JP2005354099A - Laser device - Google Patents

Abstract

<P>PROBLEM TO BE SOLVED: To prevent a resin leakage and maintain accuracy of mounting reference in a reference part. <P>SOLUTION: The laser device comprises a laser element 20, a lead 2 in which the laser element is arranged, and a resin frame 24 for protecting the element 20. The lead comprises: references parts 10 and 11, which serve as mounting reference, to the right and left front parts thereof; and projection parts 5 and 6, which project farther front than the references parts, between right and left references parts, wherein the right and left front ends of the resin frame are located on the projection parts. The projection parts prevent the resin leakage to references parts 10 and 11. <P>COPYRIGHT: (C)2006,JPO&NCIPI

Description

  The present invention relates to a laser apparatus.

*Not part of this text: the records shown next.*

(** The decoder reads the encoding of a scalar value back in one step. *)
Lemma utf8_step_of_cp cp rest :
  is_scalar cp = true ->
  utf8_step (map Byte.to_N (utf8_of_cp cp) ++ rest)
  = (length (utf8_of_cp cp), Some cp).
Proof.
  intros Hs. unfold is_scalar in Hs. unfold utf8_of_cp.
  apply orb_true_iff in Hs.
  rewrite andb_true_iff, !N.ltb_lt, N.leb_le in Hs.
  pose proof (N.div_mod cp 64 ltac:(discriminate)) as E1.
  pose proof (N.mod_lt cp 64 ltac:(discriminate)) as B1.
  pose proof (N.div_mod (cp / 64) 64 ltac:(discriminate)) as E2.
  pose proof (N.mod_lt (cp / 64) 64 ltac:(discriminate)) as B2.
  pose proof (N.div_mod (cp / 64 / 64) 64 ltac:(discriminate)) as E3.
  pose proof (N.mod_lt (cp / 64 / 64) 64 ltac:(discriminate)) as B3.
  replace (cp / 4096)%N with (cp / 64 / 64)%N by (now rewrite N.Div0.div_div).
  replace (cp / 262144)%N with (cp / 64 / 64 / 64)%N
    by (now rewrite !N.Div0.div_div).
  set (r1 := (cp mod 64)%N) in *. set (a := (cp / 64)%N) in *.
  set (r2 := (a mod 64)%N) in *. set (b := (a / 64)%N) in *.
  set (r3 := (b mod 64)%N) in *. set (d := (b / 64)%N) in *.
  clearbody r1 a r2 b r3 d.
  destruct (N.lt_ge_cases r2 32), (N.lt_ge_cases r3 16);
  (destruct (cp <? 128)%N eqn:H1; [|destruct (cp <? 2048)%N eqn:H2;
    [|destruct (cp <? 65536)%N eqn:H3]];
    bool_to_prop;
    cbn [map app length];
    rewrite ?to_N_byte_of_N by lia;
    unfold utf8_step, is_continuation;
    repeat head_if;
    first [ reflexivity | f_equal; f_equal; lia ]).
Qed.

Lemma utf8_loop_cons fuel x s :
  utf8_loop (S fuel) (x :: s) =
  let '(k, out) := utf8_step (x :: s) in
  match out with
  | Some cp => cp :: utf8_loop fuel (skipn k (x :: s))
  | None => utf8_loop fuel (skipn k (x :: s))
  end.
Proof. reflexivity. Qed.

Lemma utf8_strict_loop_cons fuel x s :
  utf8_strict_loop (S fuel) (x :: s) =
  let '(k, out) := utf8_step (x :: s) in
  match out with
  | Some cp =>
      match utf8_strict_loop fuel (skipn k (x :: s)) with
      | Some rest => Some (cp :: rest)
      | None => None
      end
  | None => None
  end.
Proof. reflexivity. Qed.

Lemma utf8_loops_of_utf8 s : forall fuel,
  valid_str s -> length (utf8 s) <= fuel ->
  utf8_loop fuel (map Byte.to_N (utf8 s)) = s /\
  utf8_strict_loop fuel (map Byte.to_N (utf8 s)) = Some s.
Proof.
  unfold valid_str. induction s as [|cp s IH]; intros fuel Hv Hfuel.
  - destruct fuel; split; reflexivity.
  - simpl in Hv. apply andb_true_iff in Hv. destruct Hv as [Hcp Hv].
    change (utf8 (cp :: s)) with (utf8_of_cp cp ++ utf8 s) in *.
    rewrite length_app in Hfuel. rewrite map_app.
    pose proof (utf8_of_cp_nonempty cp) as Hne.
    pose proof (@utf8_step_of_cp cp (map Byte.to_N (utf8 s)) Hcp) as Hstep.
    destruct (utf8_of_cp cp) as [|b0 bs] eqn:Ecp; [contradiction|].
    destruct fuel as [|fuel]; [simpl in Hfuel; lia|].
    cbn [map app] in *.
    rewrite utf8_loop_cons, utf8_strict_loop_cons, Hstep.
    assert (Hskip : skipn (length (b0 :: bs))
                      (Byte.to_N b0 :: map Byte.to_N bs ++ map Byte.to_N (utf8 s))
                    = map Byte.to_N (utf8 s)).
    { change (Byte.to_N b0 :: map Byte.to_N bs ++ map Byte.to_N (utf8 s))
        with (map Byte.to_N (b0 :: bs) ++ map Byte.to_N (utf8 s)).
      rewrite skipn_app, skipn_all2 by (rewrite length_map; lia).
      rewrite length_map, Nat.sub_diag. reflexivity. }
    rewrite Hskip.
    destruct (IH fuel Hv) as [IH1 IH2]; [simpl in Hfuel; lia|].
    rewrite IH1, IH2. split; reflexivity.
Qed.

(** Decoding the encoding of a [str] gives the [str] back, leniently and
    strictly. *)
Lemma decode_utf8 s :
  valid_str s ->
  decode_utf8_ignore (utf8 s) = s /\ decode_utf8_strict (utf8 s) = Some s.
Proof.
  intros Hv. unfold decode_utf8_ignore, decode_utf8_strict.
  apply utf8_loops_of_utf8; [assumption | lia].
Qed.

(* ================================================================== *)
(** * The client *)

(** * Splitting *)

Lemma bytes_startswith_app p a t :
  bytes_startswith p a = true -> bytes_startswith p (a ++ t) = true.
Proof.
  revert a. induction p as [|x p IH]; intros [|y a] H; try reflexivity;
    try discriminate.
  simpl in *. apply andb_true_iff in H. destruct H as [-> H].
  now rewrite (IH a H).
Qed.

Lemma bytes_startswith_self p t : bytes_startswith p (p ++ t) = true.
Proof.
  induction p as [|x p IH]; [reflexivity|]. simpl.
  rewrite IH, andb_true_r. now apply Byte.byte_dec_lb.
Qed.

(** A prefix that does not start a byte string does not start it either
    when a byte foreign to the prefix follows. *)
Lemma bytes_startswith_foreign p a y t :
  ~ In y p -> bytes_startswith p a = false ->
  bytes_startswith p (a ++ y :: t) = false.
Proof.
  revert a. induction p as [|x p IH]; intros a Hy H; [discriminate|].
  destruct a as [|z a]; simpl in *.
  - destruct (Byte.eqb x y) eqn:E; [|reflexivity].
    apply Byte.byte_dec_bl in E. tauto.
  - apply andb_false_iff in H. destruct H as [-> | H]; [reflexivity|].
    rewrite (IH a); [apply andb_false_r | tauto | assumption].
Qed.

Lemma bytes_partition_eq sep b :
  bytes_partition sep b =
  if bytes_startswith sep b then Some ([], skipn (length sep) b)
  else
    match b with
    | [] => None
    | x :: rest =>
        match bytes_partition sep rest with
        | Some (l, r) => Some (x :: l, r)
        | None => None
        end
    end.
Proof. destruct b; reflexivity. Qed.

Lemma bytes_startswith_skipn p b :
  bytes_startswith p b = true -> b = p ++ skipn (length p) b.
Proof.
  revert b. induction p as [|x p IH]; intros [|y b] H; try reflexivity;
    try discriminate.
  simpl in *. apply andb_true_iff in H. destruct H as [E H].
  apply Byte.byte_dec_bl in E. subst y. f_equal. now apply IH.
Qed.

(** [partition] cuts at an occurrence of the separator. *)
Lemma bytes_partition_app sep b : forall l r,
  bytes_partition sep b = Some (l, r) -> b = l ++ sep ++ r.
Proof.
  induction b as [|x b IH]; intros l r; rewrite bytes_partition_eq;
    destruct (bytes_startswith sep _) eqn:E; try discriminate.
  - intros [= <- <-]. now apply bytes_startswith_skipn.
  - intros [= <- <-]. now apply bytes_startswith_skipn.
  - destruct (bytes_partition sep b) as [[l' r']|]; [|discriminate].
    intros [= <- <-]. simpl. f_equal. now apply IH.
Qed.

(** The occurrence it cuts at is the first one: the separator does not
    occur in the part before it. *)
Lemma bytes_partition_first sep b : forall l r,
  sep <> [] -> bytes_partition sep b = Some (l, r) ->
  bytes_partition sep l = None.
Proof.
  induction b as [|x b IH]; intros l r Hsep; rewrite bytes_partition_eq;
    destruct (bytes_startswith sep _) eqn:E; try discriminate.
  - destruct sep; [contradiction | discriminate].
  - intros [= <- <-]. destruct sep; [contradiction | reflexivity].
  - destruct (bytes_partition sep b) as [[l' r']|] eqn:Eb; [|discriminate].
    intros [= <- <-]. rewrite bytes_partition_eq.
    rewrite (IH l' r' Hsep eq_refl).
    destruct (bytes_startswith sep (x :: l')) eqn:E'; [|reflexivity].
    rewrite (@bytes_partition_app _ _ _ _ Eb) in E.
    change (x :: l' ++ sep ++ r') with ((x :: l') ++ sep ++ r') in E.
    rewrite (@bytes_startswith_app _ _ (sep ++ r') E') in E. discriminate.
Qed.

Lemma bytes_split_none sep b :
  bytes_partition sep b = None -> bytes_split sep b = [b].
Proof.
  intros E. unfold bytes_split. destruct (length b); simpl; [reflexivity|].
  now rewrite E.
Qed.

(** The separator after a part it does not occur in, not even halfway, is
    where [partition] cuts. *)
Lemma bytes_partition_at y sep' a m :
  ~ In y a ->
  bytes_partition (y :: sep') (a ++ (y :: sep') ++ m) = Some (a, m).
Proof.
  induction a as [|x a IH]; intros Hy; rewrite bytes_partition_eq.
  - rewrite app_nil_l, bytes_startswith_self.
    rewrite skipn_app, skipn_all, Nat.sub_diag. reflexivity.
  - simpl. destruct (Byte.eqb y x) eqn:E.
    { apply Byte.byte_dec_bl in E. subst. simpl in Hy. tauto. }
    simpl. change (a ++ y :: sep' ++ m) with (a ++ (y :: sep') ++ m).
    rewrite IH; [reflexivity | simpl in Hy; tauto].
Qed.

(** * The receiving thread *)

Section Receiving.

Variable path_join : pystr -> pystr -> pystr.
Variable write_file : pystr -> bytes -> write_outcome.






End Receiving.

Section ReceivingMore.

Variable path_join : pystr -> pystr -> pystr.
Variable write_file : pystr -> bytes -> write_outcome.

(** X20. The client never saves a received file.  Whatever the payload of
    a FILE frame that arrives, the turn of the receiving loop reports a
    malformed file message, prompts again and goes on: the part before the
    first "::" holds no "::", so the second unpacking always fails, and
    neither [open] nor [write] is reached. *)
Theorem file_frames_never_saved c username timestamp s payload rest :
  arrives c s MSG_TYPE_FILE payload rest ->
  exists s',
    receive_body path_join write_file c username timestamp s
      = (Ret (true, malformed_file timestamp ++ [prompt username]), s') /\
    reads_only c s s' /\ pending (inbox s' c) = rest.
Proof.
  intros Harr.
  destruct (recv_msg_arrives Harr) as (s1 & E & Hro & Hp & _).
  exists s1. split; [|now split].
  unfold receive_body, try_except, bind. rewrite E.
  change (bytes_eqb MSG_TYPE_FILE MSG_TYPE_TEXT) with false.
  change (bytes_eqb MSG_TYPE_FILE MSG_TYPE_FILE) with true.
  cbv iota. unfold ret. do 2 f_equal. f_equal.
  unfold show_file, bytes_split1.
  destruct (bytes_partition SEP payload) as [[l r]|] eqn:Ep; [|reflexivity].
  cbn [unpack2].
  rewrite (@bytes_split_none SEP l); [reflexivity|].
  apply (@bytes_partition_first SEP payload l r); [discriminate | exact Ep].
Qed.


End ReceivingMore.

Lemma file_frames_never_saved_witness :
  exists s',
    receive_body join_paths disk_ok 7 bob (noon 0) bob_gets_file
      = (Ret (true, malformed_file (noon 0) ++ [prompt bob]), s') /\
    reads_only 7 bob_gets_file s' /\ pending (inbox s' 7) = [].
Proof.
  apply (@file_frames_never_saved join_paths disk_ok 7 bob (noon 0) bob_gets_file
           (bytes_of_string "alice::notes.txt::abc") []).
  split; [reflexivity|]. eexists. split; reflexivity.
Defined.

(** * Names on the wire *)

(** An ASCII byte in the encoding of a code point is the code point. *)
Lemma utf8_of_cp_ascii cp b :
  is_scalar cp = true -> In b (utf8_of_cp cp) -> (Byte.to_N b < 128)%N ->
  Byte.to_N b = cp.
Proof.
  intros Hs Hin Hb. unfold is_scalar in Hs. unfold utf8_of_cp in Hin.
  apply orb_true_iff in Hs.
  rewrite andb_true_iff, !N.ltb_lt, N.leb_le in Hs.
  assert (H64 : forall n, (n mod 64 < 64)%N) by (intros; now apply N.mod_lt).
  pose proof (H64 cp) as M1. pose proof (H64 (cp / 64)%N) as M2.
  pose proof (H64 (cp / 4096)%N) as M3. clear H64.
  assert (D1 : (cp < 2048 -> cp / 64 < 32)%N)
    by (intros; apply N.Div0.div_lt_upper_bound; lia).
  assert (D2 : (cp < 65536 -> cp / 4096 < 16)%N)
    by (intros; apply N.Div0.div_lt_upper_bound; lia).
  assert (D3 : (cp < 1114112 -> cp / 262144 < 5)%N)
    by (intros; apply N.Div0.div_lt_upper_bound; lia).
  set (q1 := (cp / 64)%N) in *. set (q2 := (cp / 4096)%N) in *.
  set (q3 := (cp / 262144)%N) in *. set (r1 := (cp mod 64)%N) in *.
  set (r2 := (q1 mod 64)%N) in *. set (r3 := (q2 mod 64)%N) in *.
  clearbody q1 q2 q3 r1 r2 r3.
  destruct (cp <? 128)%N eqn:L1; [|destruct (cp <? 2048)%N eqn:L2;
    [|destruct (cp <? 65536)%N eqn:L3]]; bool_to_prop;
    repeat (destruct Hin as [<-|Hin]; [|]); try contradiction;
    rewrite to_N_byte_of_N in Hb |- * by lia; solve [lia | exfalso; lia].
Qed.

Conventionally, this kind of apparatus is shown by patent document 1, for example. According to this publication, a lead, a laser element provided on the lead, and a resin frame for protecting the laser element are shown. One part of the upper side of the lead and both side surfaces are set as the lead attachment reference part.
JP-A-6-45703

  However, in the above apparatus, there is a first drawback that a resin leak occurs in one part of the upper side of the lead, which is the attachment reference portion, and the attachment reference portion becomes inaccurate. As a result of investigation of the cause by the present inventor, it has been found that since the outer shape of the resin frame is located outside the upper side of the lead, the resin accumulates in the lead extraction generated during pressing.

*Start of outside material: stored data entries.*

Lemma list_models_sent (entries : list (string * ModelInfo)) (e : Effects) :
  sent (Worker.list_models w entries e).2 = sent e.
Proof.
  revert e. induction entries as [|[k info] entries IH]; intros e; [done |].
  simpl. unfold bind, ret, Date_now.
  specialize (IH {| uuid_calls := uuid_calls e;
                    clock_reads := S (clock_reads e);
                    sent := sent e |}).
  by destruct (Worker.list_models w entries _).
Qed.

Lemma fetchModels_entries_effects (env : Env) (e : Effects) :
  (fetchModels_entries w env e).2 = after_models_fetch e.
Proof.
  unfold fetchModels_entries. run_effects.
  destruct (models_endpoint w) as [|st [ms|]]; [done | |];
    by destruct (negb (ok st)).
Qed.

Lemma handleModels_sent (env : Env) (e : Effects) :
  sent (Worker.handleModels w env e).2 = sent e ++ [GetModels].
Proof.
  unfold Worker.handleModels, bind, ret.
  pose proof (fetchModels_entries_effects env e) as Heff.
  destruct (fetchModels_entries w env e) as [entries e1]. simpl in Heff.
  pose proof (list_models_sent entries e1) as Hsent.
  destruct (Worker.list_models w entries e1) as [data e2]. simpl in *.
  by rewrite Hsent, Heff.
Qed.

(** The route table, case by case. *)
Lemma route_cases (request : WorkerRequest) (env : Env) (e : Effects) :
  (chat_route request
   /\ Worker.route w request env e
      = (match (handleChatCompletions w (req_json request) env e).1 with
         | Resolved r => Resolved (relay_response r)
         | Rejected err => Rejected err
         end,
         (handleChatCompletions w (req_json request) env e).2))
  \/ (models_route request
      /\ Worker.route w request env e
         = (Resolved (Worker.handleModels w env e).1,
            (Worker.handleModels w env e).2))
  \/ (health_route request
      /\ Worker.route w request env e = (Resolved Worker.health, e))
  \/ (~ chat_route request /\ ~ models_route request
      /\ ~ health_route request
      /\ Worker.route w request env e
         = (Resolved
              (relay_response
                 (errorResponse "Not Found" 404 "invalid_request_error")), e)).
Proof.
  unfold Worker.route, chat_route, models_route, health_route.
  destruct (bool_decide (req_pathname request = "/v1/chat/completions")
            && bool_decide (req_method request = "POST")) eqn:Hchat.
  { left. apply andb_true_iff in Hchat as [Hp Hm].
    apply bool_decide_eq_true in Hp, Hm. split; [done |].
    unfold bind, ret.
    by destruct (handleChatCompletions w _ env e) as [[r | err] e1]. }
  destruct (bool_decide (req_pathname request = "/v1/models")
            && bool_decide (req_method request = "GET")) eqn:Hmodels.
  { right. left. apply andb_true_iff in Hmodels as [Hp Hm].
    apply bool_decide_eq_true in Hp, Hm. split; [done |].
    unfold bind, ret. by destruct (Worker.handleModels w env e). }
  destruct (bool_decide (req_pathname request = "/health")
            && bool_decide (req_method request = "GET")) eqn:Hhealth.
  { right. right. left. apply andb_true_iff in Hhealth as [Hp Hm].
    by apply bool_decide_eq_true in Hp, Hm. }
  right. right. right.
  repeat split; try done;
    intros [Hp Hm];
    [ rewrite (bool_decide_eq_true_2 _ Hp), (bool_decide_eq_true_2 _ Hm)
        in Hchat
    | rewrite (bool_decide_eq_true_2 _ Hp), (bool_decide_eq_true_2 _ Hm)
        in Hmodels
    | rewrite (bool_decide_eq_true_2 _ Hp), (bool_decide_eq_true_2 _ Hm)
        in Hhealth ]; done.
Qed.

Lemma route_cors (request : WorkerRequest) (env : Env) (e : Effects)
    (response : WorkerResponse) :
  (Worker.route w request env e).1 = Resolved response ->
  headers_has (w_headers response) "Access-Control-Allow-Origin" = true
  /\ headers_get (w_headers response) "Access-Control-Allow-Origin"
     = Some "*".
Proof.
  destruct (route_cases request env e)
    as [[_ ->] | [[_ ->] | [[_ ->] | (_ & _ & _ & ->)]]]; cbn [fst].
  - destruct (handleChatCompletions w _ env e).1 as [r | err]; [| done].
    intros [= <-]. apply relay_headers_cors.
  - intros [= <-]. destruct (handleModels_answer env e) as [_ ->].
    by vm_compute.
  - intros [= <-]. by vm_compute.
  - intros [= <-]. by vm_compute.
Qed.

(** The gates of [fetch], case by case; past them the answer of the
    route is returned as it is, since it has its CORS header already,
    and a rejection is turned into the answer of the outer [catch]. *)
Lemma fetch_cases (request : WorkerRequest) (env : Env) (e : Effects) :
  (RAYCAST_BEARER_TOKEN env = ""
   /\ Worker.fetch w request env e
      = (relay_response
           (errorResponse
              "Server configuration error: Missing Raycast credentials"
              500 "server_error"), e))
  \/ (RAYCAST_BEARER_TOKEN env <> "" /\ req_method request = "OPTIONS"
      /\ Worker.fetch w request env e = (handleOptions, e))
  \/ (RAYCAST_BEARER_TOKEN env <> "" /\ req_method request <> "OPTIONS"
      /\ validateApiKey request env = false
      /\ Worker.fetch w request env e
         = (relay_response
              (errorResponse "Invalid API key provided." 401
                 "authentication_error"), e))
  \/ (RAYCAST_BEARER_TOKEN env <> "" /\ req_method request <> "OPTIONS"
      /\ validateApiKey request env = true
      /\ Worker.fetch w request env e
         = (match (Worker.route w request env e).1 with
            | Resolved response => response
            | Rejected _ =>
                relay_response
                  (errorResponse
                     "An unexpected internal server error occurred."
                     500 "server_error")
            end,
            (Worker.route w request env e).2)).
Proof.
  unfold Worker.fetch.
  case_bool_decide as Htoken; [by left |].
  case_bool_decide as Hoptions; [by right; left |].
  destruct (validateApiKey request env) eqn:Hkey; simpl;
    [| by right; right; left].
  right. right. right. repeat split; try done.
  unfold bind, ret.
  pose proof (route_cors request env e) as Hcors.
  destruct (Worker.route w request env e) as [[response | err] e1];
    [| done].
  destruct (Hcors response eq_refl) as [Hhas _]. by rewrite Hhas.
Qed.

Lemma handler_without_messages (req : RequestJson) (env : Env) (e : Effects) :
  lacks_messages req -> (handleChatCompletions w req env e).2 = e.
Proof.
  destruct req as [err | ask]; [done |]. simpl.
  unfold handleChatCompletions. by intros [-> | ->].
Qed.

Lemma streaming_status (c_body : option (list string)) (m : string)
    (e : Effects) :
  status (handleStreamingResponse w c_body m e).1 = 200.
Proof.
  unfold handleStreamingResponse, bind, ret.
  by destruct (stream_frames w c_body m e).
Qed.

Lemma streaming_failing_status (delivered : list string) (err : string)
    (m : string) (e : Effects) :
  status (handleStreamingResponse_failing w delivered err m e).1 = 200.
Proof.
  unfold handleStreamingResponse_failing, bind, ret.
  by destruct (pump_failing w delivered m _ e) as [[p []] e1].
Qed.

In the above apparatus, a laser element is disposed at the tip of the lead so that the laser beam is not reflected on the surface of the lead. Therefore, when handling this laser apparatus, there is a second drawback that a finger, tweezers, etc. are likely to come into contact with the laser element.
Accordingly, the present invention provides a laser device that takes into account such conventional drawbacks and is unlikely to cause resin leakage and to prevent a finger or the like from coming into contact with the laser element.

  The present invention includes a laser element, a lead on which the laser element is disposed, and a resin frame that protects the laser element, and the lead includes a reference portion that serves as a mounting reference at the left and right front portions thereof, Protruding portions that protrude forward from the reference portion are provided between the reference portions, and the left and right front ends of the resin frame are positioned on the protruding portion. An edge of the protrusion on the side adjacent to the left and right reference portions and the left and right reference portions connected to the protrusion can be seen.

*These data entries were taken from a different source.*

Lemma keeps_lift {A : Type} (o : outcome A) : keeps I Q (lift o).
Proof.
  intros tx cs HI r tx' cs' H. injection H as _ <- <-.
  split; [assumption|]. exists []. now rewrite app_nil_r.
Qed.

Lemma keeps_query {A : Type} (c : Call) (result : A) : Q c -> keeps I Q (query c result).
Proof.
  intros HQ tx cs HI r tx' cs' H. injection H as _ <- <-.
  split; [assumption|]. exists [c]. split; [reflexivity|]. now constructor.
Qed.

Lemma keeps_modify (f : msg.Tx -> msg.Tx) :
  (forall tx, I tx -> I (f tx)) -> keeps I Q (modify f).
Proof.
  intros Hf tx cs HI r tx' cs' H. injection H as _ <- <-.
  split; [now apply Hf|]. exists []. now rewrite app_nil_r.
Qed.

Lemma keeps_bind {A B : Type} (m : M A) (k : A -> M B) :
  keeps I Q m -> (forall a, keeps I Q (k a)) -> keeps I Q (bind m k).
Proof.
  intros Hm Hk tx cs HI r tx' cs'. unfold bind.
  destruct (m tx cs) as [[o tx1] cs1] eqn:Em.
  destruct (Hm tx cs HI _ _ _ Em) as (HI1 & new1 & -> & HQ1).
  destruct o as [a|].
  - intros H. destruct (Hk a tx1 _ HI1 _ _ _ H) as (HI2 & new2 & -> & HQ2).
    split; [assumption|]. exists (new1 ++ new2). rewrite app_assoc.
    split; [reflexivity|]. now apply Forall_app.
  - intros H. injection H as _ <- <-. split; [assumption|]. now exists new1.
Qed.

(** After [get] the continuation runs on a transaction satisfying [I]. *)
Lemma keeps_get_bind {B : Type} (k : msg.Tx -> M B) :
  (forall t, I t -> keeps I Q (k t)) -> keeps I Q (bind get k).
Proof.
  intros Hk tx cs HI r tx' cs'. unfold bind, get. intros H.
  exact (Hk tx HI tx cs HI _ _ _ H).
Qed.

End Keeps.

(** The rules applied along the structure of a computation. *)
Ltac keeps_rules :=
  repeat
    (cbv beta iota;
     match goal with
     | |- keeps _ _ (ret _) => apply keeps_ret
     | |- keeps _ _ panic => apply keeps_panic
     | |- keeps _ _ (lift _) => apply keeps_lift
     | |- keeps _ _ (bind get _) => apply keeps_get_bind; intros ? ?
     | |- keeps _ _ (bind _ _) => apply keeps_bind; [|intros ?]
     | |- keeps _ _ (match ?x with _ => _ end) => destruct x eqn:?
     end).

(** The calls of the proof-retrieval functions are never height
    lookups, and these functions do not write the transaction. *)
Definition notLookup (c : Call) : Prop :=
  match c with
  | CallGetBlockHeightByTxHash _ => False
  | _ => True
  end.

Lemma keeps_GetProof (I : msg.Tx -> Prop) (height : Z) (key : string) :
  keeps I notLookup (GetProof height key).
Proof. unfold GetProof. keeps_rules. now apply keeps_query. Qed.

  Since undesired resin is not attached to the reference portion due to resin leakage, the mounting reference of the reference portion is kept accurate.

  A laser apparatus 1 according to an embodiment of the present invention will be described below with reference to FIGS. 1 is a front view of the laser device 1, FIG. 2 is a plan view of the laser device 1, and FIG. 3 is a cross-sectional view taken along line A1A2 of FIG. In these figures, the lead 2 is made of, for example, a plated metal material such as copper and has a thickness of 0.2 to 1.0 mm, for example.

  The lead 2 is formed in a substantially T shape when viewed from the front (see FIG. 1). The lead 2 includes a terminal portion 3, a base portion 4, projecting portions 5 and 6, a cutout portion 7 and the like.

  The terminal portion 3 has a substantially rectangular shape when viewed from the plane. The base portion 4 is formed to be connected to the terminal portion 3 and has a substantially rectangular shape (partially cutout).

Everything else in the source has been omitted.